**WHAT YOU SHOULD DO**. In the records below, how many lines hold the word "Macros"? Give only the number.

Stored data

(* ===== verification/Mmu.v ===== *)
(** * Page tables (kernel/src/arch/x86-64/mmu.c, kernel/include/mmu.h)

    The four-level page tables of the kernel: walking them with and without
    allocating missing tables, mapping single pages of the three sizes and
    linear ranges, and building the kernel's own address space.  Tables live
    in memory at their higher-half addresses; new ones come zeroed from the
    frame allocator.  The translation caches of the processor are not part of
    the state; reloading CR3 ([tlb_flush]) is the identity on it. *)

From stdpp Require Import gmap sets.
From S2P Require Import Prelude Macros Locking Dll Mem FrameHdr EarlyMem FrameAlloc.

Module Mmu.
Import Macros Locking Mem FrameHdr EarlyMem.EarlyMem FrameAlloc.

(** ** Entry format *)

Definition PM_COMMON_PRESENT : Z := Z.shiftl 1 0.
Definition PM_COMMON_WRITE : Z := Z.shiftl 1 1.
Definition PM_COMMON_USER : Z := Z.shiftl 1 2.
Definition PM_COMMON_PWT : Z := Z.shiftl 1 3.
Definition PM_COMMON_PCD : Z := Z.shiftl 1 4.
Definition PM_COMMON_NX : Z := Z.shiftl 1 63.
Definition PDXX_COMMON_PS : Z := Z.shiftl 1 7.
Definition PDXX_COMMON_PAT : Z := Z.shiftl 1 12.
Definition PT_PAT : Z := Z.shiftl 1 7.
Definition PML_LOWER_MASK : Z := 0x000ffffffffff000.

Definition MAF_WRITE : Z := PM_COMMON_WRITE.
Definition MAF_USER : Z := PM_COMMON_USER.
Definition MAF_NX : Z := PM_COMMON_NX.

Inductive memory_cache_type :=
  | MCT_UNCACHEABLE | MCT_WRITE_COMBINING | MCT_WRITE_THROUGH | MCT_WRITE_BACK | MCT_WRITE_PROTECTED.

(** ** State *)

Record vmm := mk_vmm {
  v_mm : mm;                       (* frame allocator *)
  v_mem : mem;                     (* memory, by higher-half address *)
  v_lock : k_spinlock_t;           (* map_page_lock *)
  v_offset : Z;                    (* hhdm->offset *)
  v_kernel_pml4 : Z;               (* kernel_pmc.pml4_address *)
  v_phys_addr_width : Z;
  v_lin_addr_width : Z;
  v_lapic_address : Z;
  v_cr3 : Z
}.

Definition set_v_mm (x : mm) (st : vmm) : vmm :=
  mk_vmm x (v_mem st) (v_lock st) (v_offset st) (v_kernel_pml4 st) (v_phys_addr_width st) (v_lin_addr_width st)
    (v_lapic_address st) (v_cr3 st).
Definition set_v_mem (x : mem) (st : vmm) : vmm :=
  mk_vmm (v_mm st) x (v_lock st) (v_offset st) (v_kernel_pml4 st) (v_phys_addr_width st) (v_lin_addr_width st)
    (v_lapic_address st) (v_cr3 st).
Definition set_v_lock (IF : bool) (l : k_spinlock_t) (st : vmm) : vmm :=
  mk_vmm (set_lock IF (mm_lock (v_mm st)) (v_mm st)) (v_mem st) l (v_offset st) (v_kernel_pml4 st)
    (v_phys_addr_width st) (v_lin_addr_width st) (v_lapic_address st) (v_cr3 st).
Definition set_v_pml4 (x : Z) (st : vmm) : vmm :=
  mk_vmm (v_mm st) (v_mem st) (v_lock st) (v_offset st) x (v_phys_addr_width st) (v_lin_addr_width st)
    (v_lapic_address st) (v_cr3 st).
Definition set_v_widths (p l : Z) (st : vmm) : vmm :=
  mk_vmm (v_mm st) (v_mem st) (v_lock st) (v_offset st) (v_kernel_pml4 st) p l (v_lapic_address st) (v_cr3 st).
Definition set_v_lapic (x : Z) (st : vmm) : vmm :=
  mk_vmm (v_mm st) (v_mem st) (v_lock st) (v_offset st) (v_kernel_pml4 st) (v_phys_addr_width st)
    (v_lin_addr_width st) x (v_cr3 st).
Definition set_v_cr3 (x : Z) (st : vmm) : vmm :=
  mk_vmm (v_mm st) (v_mem st) (v_lock st) (v_offset st) (v_kernel_pml4 st) (v_phys_addr_width st)
    (v_lin_addr_width st) (v_lapic_address st) x.

Definition map_lock (st : vmm) : outcome vmm :=
  '(IF, l) ← Seq.spin_lock_global (mm_IF (v_mm st)) (v_lock st); Ret (set_v_lock IF l st).
Definition map_unlock (st : vmm) : vmm :=
  let '(IF, l) := Seq.spin_unlock_global (mm_IF (v_mm st)) (v_lock st) in set_v_lock IF l st.

Definition tlb_flush (st : vmm) : vmm := set_v_cr3 (v_cr3 st) st.

(** [pml_pointer[index]] *)
Definition pml_get (pml index : Z) (st : vmm) : Z := read64 (pml + index * 8) (v_mem st).
Definition pml_set (pml index e : Z) (st : vmm) : vmm := set_v_mem (write64 (pml + index * 8) e (v_mem st)) st.

(** ** Walking *)

(** 0 is the null pointer. *)
Definition attempt_walk_pagemap_single_lvl (pml index : Z) (st : vmm) : Z :=
  if tst (pml_get pml index st) PM_COMMON_PRESENT then
    Z.land (pml_get pml index st) PML_LOWER_MASK +! v_offset st
  else 0.

Definition force_walk_pagemap_single_lvl (pml index flags : Z) (st : vmm) : outcome (Z * vmm) :=
  if tst (pml_get pml index st) PM_COMMON_PRESENT then
    Ret (Z.land (pml_get pml index st) PML_LOWER_MASK +! v_offset st, st)
  else
    '(pg, (st', m)) ← page_calloc (fun phys len m => memset (phys +! v_offset st) 0 len m) 0 (v_mm st) (v_mem st);
    below_pml ← page2phys (mm_pages_count st') pg;
    let st := set_v_mem m (set_v_mm st' st) in
    let st := pml_set pml index (Z.lor below_pml flags) st in
    Ret (below_pml +! v_offset st, st).

Definition pml4_index (va : Z) : Z := Z.shiftr (Z.land va (Z.shiftl 0x1ff 39)) 39.
Definition pdpt_index (va : Z) : Z := Z.shiftr (Z.land va (Z.shiftl 0x1ff 30)) 30.
Definition pd_index (va : Z) : Z := Z.shiftr (Z.land va (Z.shiftl 0x1ff 21)) 21.
Definition pt_index (va : Z) : Z := Z.shiftr (Z.land va (Z.shiftl 0x1ff 12)) 12.

Definition table_flags : Z := Z.lor PM_COMMON_PRESENT PM_COMMON_WRITE.

(** ** Mapping one page *)

(** A [page_map_ctx_t] is the higher-half address of its PML4. *)
Definition mmu_map_single_page_4k (pmc va pa flags : Z) (st : vmm) : outcome vmm :=
  if tst pa 0xfff || tst va 0xfff then Panic "bad alignment (map 4kib)"
  else
    st ← map_lock st;
    '(pmlx, st) ← force_walk_pagemap_single_lvl pmc (pml4_index va) table_flags st;
    '(pmlx, st) ← force_walk_pagemap_single_lvl pmlx (pdpt_index va) table_flags st;
    '(pmlx, st) ← force_walk_pagemap_single_lvl pmlx (pd_index va) table_flags st;
    let st := pml_set pmlx (pt_index va) (Z.lor pa flags) st in
    Ret (map_unlock (tlb_flush st)).

Definition mmu_map_single_page_2m (pmc va pa flags : Z) (st : vmm) : outcome vmm :=
  if tst pa 0x1fffff || tst va 0x1fffff then Panic "bad alignment (map 2mib)"
  else
    st ← map_lock st;
    '(pmlx, st) ← force_walk_pagemap_single_lvl pmc (pml4_index va) table_flags st;
    '(pmlx, st) ← force_walk_pagemap_single_lvl pmlx (pdpt_index va) table_flags st;
    let st := pml_set pmlx (pd_index va) (Z.lor (Z.lor pa flags) PDXX_COMMON_PS) st in
    Ret (map_unlock (tlb_flush st)).

Definition mmu_map_single_page_1g (pmc va pa flags : Z) (st : vmm) : outcome vmm :=
  if tst pa 0x3fffffff || tst va 0x3fffffff then Panic "bad alignment (map 1gib)"
  else
    st ← map_lock st;
    '(pmlx, st) ← force_walk_pagemap_single_lvl pmc (pml4_index va) table_flags st;
    let st := pml_set pmlx (pdpt_index va) (Z.lor (Z.lor pa flags) PDXX_COMMON_PS) st in
    Ret (map_unlock (tlb_flush st)).

(** ** Mapping a range *)

(** [for (; lo < end; lo += step) map(lo)], at most [fuel] rounds. *)
Fixpoint map_loop (fuel : nat) (map : Z -> vmm -> outcome vmm) (step stop lo : Z) (st : vmm) : outcome (Z * vmm) :=
  if lo <? stop then
    match fuel with
    | O => Fault "more rounds than the range has pages"
    | S fuel =>
        st ← map lo st;
        map_loop fuel map step stop (lo +! step) st
    end
  else Ret (lo, st).

Definition rounds (step stop lo : Z) : nat := Z.to_nat ((stop - lo) / step + 1).

(** Flags of a page table entry and of a large page's entry. *)
Definition cache_flags (access_flags : Z) (cache_type : memory_cache_type) : Z * Z :=
  let flags := Z.lor access_flags PM_COMMON_PRESENT in
  match cache_type with
  | MCT_UNCACHEABLE =>
      (Z.lor flags (Z.lor PM_COMMON_PWT PT_PAT), Z.lor flags (Z.lor PM_COMMON_PWT PDXX_COMMON_PAT))
  | MCT_WRITE_BACK => (flags, flags)
  | MCT_WRITE_COMBINING =>
      (Z.lor flags (Z.lor PM_COMMON_PCD PT_PAT), Z.lor flags (Z.lor PM_COMMON_PCD PDXX_COMMON_PAT))
  | MCT_WRITE_PROTECTED => (Z.lor flags PM_COMMON_PCD, flags)
  | MCT_WRITE_THROUGH => (Z.lor flags PT_PAT, Z.lor flags PDXX_COMMON_PAT)
  end.

Definition mmu_map_range_linear (ctx vbase pbase len access_flags : Z) (cache_type : memory_cache_type) (st : vmm)
    : outcome vmm :=
  if tst pbase 0xfff || tst vbase 0xfff || tst len 0xfff then Panic "bad alignment (map 1gib)"
  else
    let off := DIFF vbase pbase in
    let limit := pbase +! len in
    let '(flags_pt, flags_pdxx) := cache_flags access_flags cache_type in
    let map4k lo := mmu_map_single_page_4k ctx (lo +! off) lo flags_pt in
    let map2m lo := mmu_map_single_page_2m ctx (lo +! off) lo flags_pdxx in
    let map1g lo := mmu_map_single_page_1g ctx (lo +! off) lo flags_pdxx in
    let lo := pbase in
    let stop := MIN (ALIGN_UP lo 0x200000) (ALIGN_DOWN limit 0x1000) in
    '(lo, st) ← map_loop (rounds 0x1000 stop lo) map4k 0x1000 stop lo st;
    let stop := MIN (ALIGN_UP lo 0x40000000) (ALIGN_DOWN limit 0x200000) in
    '(lo, st) ← map_loop (rounds 0x200000 stop lo) map2m 0x200000 stop lo st;
    let stop := ALIGN_DOWN limit 0x40000000 in
    '(lo, st) ← map_loop (rounds 0x40000000 stop lo) map1g 0x40000000 stop lo st;
    let stop := ALIGN_DOWN limit 0x200000 in
    '(lo, st) ← map_loop (rounds 0x200000 stop lo) map2m 0x200000 stop lo st;
    let stop := ALIGN_DOWN limit 0x1000 in
    '(_, st) ← map_loop (rounds 0x1000 stop lo) map4k 0x1000 stop lo st;
    Ret st.

(** ** Looking up *)

(** The table that maps [va] (0 if none), [*depth] and [*idx]. *)
Definition mmu_walk_table (pmc va idx0 : Z) (st : vmm) : outcome ((Z * Z * Z) * vmm) :=
  st ← map_lock st;
  let pdpt := attempt_walk_pagemap_single_lvl pmc (pml4_index va) st in
  if pdpt =? 0 then Ret ((0, 0, idx0), map_unlock st)
  else if tst (pml_get pdpt (pdpt_index va) st) PDXX_COMMON_PS then Ret ((pdpt, 1, pdpt_index va), map_unlock st)
  else
    let pd := attempt_walk_pagemap_single_lvl pdpt (pdpt_index va) st in
    if pd =? 0 then Ret ((0, 1, pdpt_index va), map_unlock st)
    else if tst (pml_get pd (pd_index va) st) PDXX_COMMON_PS then Ret ((pd, 2, pd_index va), map_unlock st)
    else
      let pt := attempt_walk_pagemap_single_lvl pd (pd_index va) st in
      if pt =? 0 then Ret ((0, 2, pd_index va), map_unlock st)
      else if tst (pml_get pt (pt_index va) st) PM_COMMON_PRESENT then Ret ((pt, 3, pt_index va), map_unlock st)
      else Ret ((0, 3, pt_index va), map_unlock (tlb_flush st)).

(** [((1ull << phys_addr_width) - 1) & ~low] *)
Definition phys_mask (st : vmm) (low : Z) : Z :=
  Z.land (u64 (u64 (Z.shiftl 1 (v_phys_addr_width st)) - 1)) (u64 (Z.lnot low)).

Definition virt2phys (virt : Z) (st : vmm) : outcome (Z * vmm) :=
  '((pmlx, depth, index), st) ← mmu_walk_table (v_kernel_pml4 st) virt 0 st;
  if pmlx =? 0 then Ret (0, st)
  else if depth =? 1 then
    Ret (Z.lor (Z.land (pml_get pmlx index st) (phys_mask st 0x3fffffff)) (Z.land virt 0x3fffffff), st)
  else if depth =? 2 then
    Ret (Z.lor (Z.land (pml_get pmlx index st) (phys_mask st 0x1fffff)) (Z.land virt 0x1fffff), st)
  else if depth =? 3 then
    Ret (Z.lor (Z.land (pml_get pmlx index st) (phys_mask st 0xfff)) (Z.land virt 0xfff), st)
  else Panic "unreachable".

Definition pml4_to_pt (pml4 va : Z) (st : vmm) : outcome (Z * vmm) :=
  '(pmlx, st) ← force_walk_pagemap_single_lvl pml4 (pml4_index va) table_flags st;
  '(pmlx, st) ← force_walk_pagemap_single_lvl pmlx (pdpt_index va) table_flags st;
  force_walk_pagemap_single_lvl pmlx (pd_index va) table_flags st.

(** The body is commented out in the source. *)
Definition mmu_unmap_single_page (pmc va : Z) (free_pa : bool) (st : vmm) : bool * vmm := (true, st).

Definition mmu_set_ctx (pmc : Z) (st : vmm) : vmm := set_v_cr3 (pmc -! v_offset st) st.

(** ** The kernel's address space *)

(** The boot loader's answer and the linker's symbols. *)
Record kernel_address := mk_kernel_address { ka_physical_base : Z; ka_virtual_base : Z }.
Record sections := mk_sections {
  text_start : Z; text_end : Z; rodata_start : Z; rodata_end : Z; data_start : Z; data_end : Z
}.

(** One early allocation, page by page. *)
Definition map_early_mapping (mapping : early_mem_alloc_mapping) (st : vmm) : outcome vmm :=
  let stop := ALIGN_UP (map_start mapping +! map_length mapping) PAGE_SIZE in
  let lo := ALIGN_DOWN (map_start mapping) PAGE_SIZE in
  '(_, st) ← map_loop (rounds PAGE_SIZE stop lo)
      (fun off st => mmu_map_single_page_4k (v_kernel_pml4 st) (off +! v_offset st) off table_flags st)
      PAGE_SIZE stop lo st;
  Ret st.

Fixpoint map_early_mappings (ms : list early_mem_alloc_mapping) (st : vmm) : outcome vmm :=
  match ms with
  | [] => Ret st
  | mapping :: ms => st ← map_early_mapping mapping st; map_early_mappings ms st
  end.

Section Kernel.
Context `{Limine}.

Definition map_memmap_entry (entry : memmap_entry) (st : vmm) : outcome vmm :=
  if ent_type entry =? LIMINE_MEMMAP_USABLE then
    mmu_map_range_linear (v_kernel_pml4 st) (ent_start entry +! v_offset st) (ent_start entry) (ent_length entry)
      MAF_WRITE MCT_WRITE_BACK st
  else if ent_type entry =? LIMINE_MEMMAP_FRAMEBUFFER then
    mmu_map_range_linear (v_kernel_pml4 st) (ALIGN_DOWN (ent_start entry +! v_offset st) PAGE_SIZE)
      (ALIGN_DOWN (ent_start entry) PAGE_SIZE) (ALIGN_UP (ent_length entry) PAGE_SIZE)
      (Z.lor MAF_NX MAF_WRITE) MCT_WRITE_COMBINING st
  else if ent_type entry =? LIMINE_MEMMAP_BOOTLOADER_RECLAIMABLE then
    mmu_map_range_linear (v_kernel_pml4 st) (ent_start entry +! v_offset st) (ent_start entry) (ent_length entry)
      MAF_WRITE MCT_WRITE_BACK st
  else Ret st.

Fixpoint map_memmap (es : list memmap_entry) (st : vmm) : outcome vmm :=
  match es with
  | [] => Ret st
  | entry :: es => st ← map_memmap_entry entry st; map_memmap es st
  end.

Definition map_section (ka : kernel_address) (start stop access_flags : Z) (st : vmm) : outcome vmm :=
  mmu_map_range_linear (v_kernel_pml4 st) start ((start -! ka_virtual_base ka) +! ka_physical_base ka)
    (stop -! start) access_flags MCT_WRITE_BACK st.

Definition init_kpm (response : option kernel_address) (secs : sections) (e : em) (st : vmm) : outcome vmm :=
  match response with
  | None => Panic "limine kernel address request not answered"
  | Some ka =>
      '(pml4, mm') ← page_alloc_temp (psize2order (1 * PAGE_SIZE)) (v_mm st);
      let st := set_v_mm mm' st in
      if pml4 =? 0 then Panic "pmm_claim_contiguous_pages returned NULL"
      else
        let st := set_v_pml4 (pml4 +! v_offset st) st in
        let st := set_v_mem (memset (v_kernel_pml4 st) 0 PAGE_SIZE (v_mem st)) st in
        st ← mmu_map_single_page_4k (v_kernel_pml4 st) (ALIGN_DOWN (v_lapic_address st +! v_offset st) PAGE_SIZE)
               (ALIGN_DOWN (v_lapic_address st) PAGE_SIZE) table_flags st;
        let st := set_v_lapic (v_lapic_address st +! v_offset st) st in
        st ← map_early_mappings (take (Z.to_nat (em_allocations e)) (em_mappings e)) st;
        st ← map_memmap (em_memmap e) st;
        st ← map_section ka (text_start secs) (text_end secs) 0 st;
        st ← map_section ka (rodata_start secs) (rodata_end secs) MAF_NX st;
        st ← map_section ka (data_start secs) (data_end secs) (Z.lor MAF_WRITE MAF_NX) st;
        Ret (tlb_flush (mmu_set_ctx (v_kernel_pml4 st) st))
  end.

(** [cpuid] leaf 0x80000008 gives the address widths in EAX. *)
Definition init_vmm (eax : Z) (response : option kernel_address) (secs : sections) (e : em) (st : vmm) : outcome vmm :=
  init_kpm response secs e (set_v_widths (Z.land eax 0xFF) (Z.land (Z.shiftr eax 8) 0xFF) st).

End Kernel.
End Mmu.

**WRITTEN RESPONSE**. 2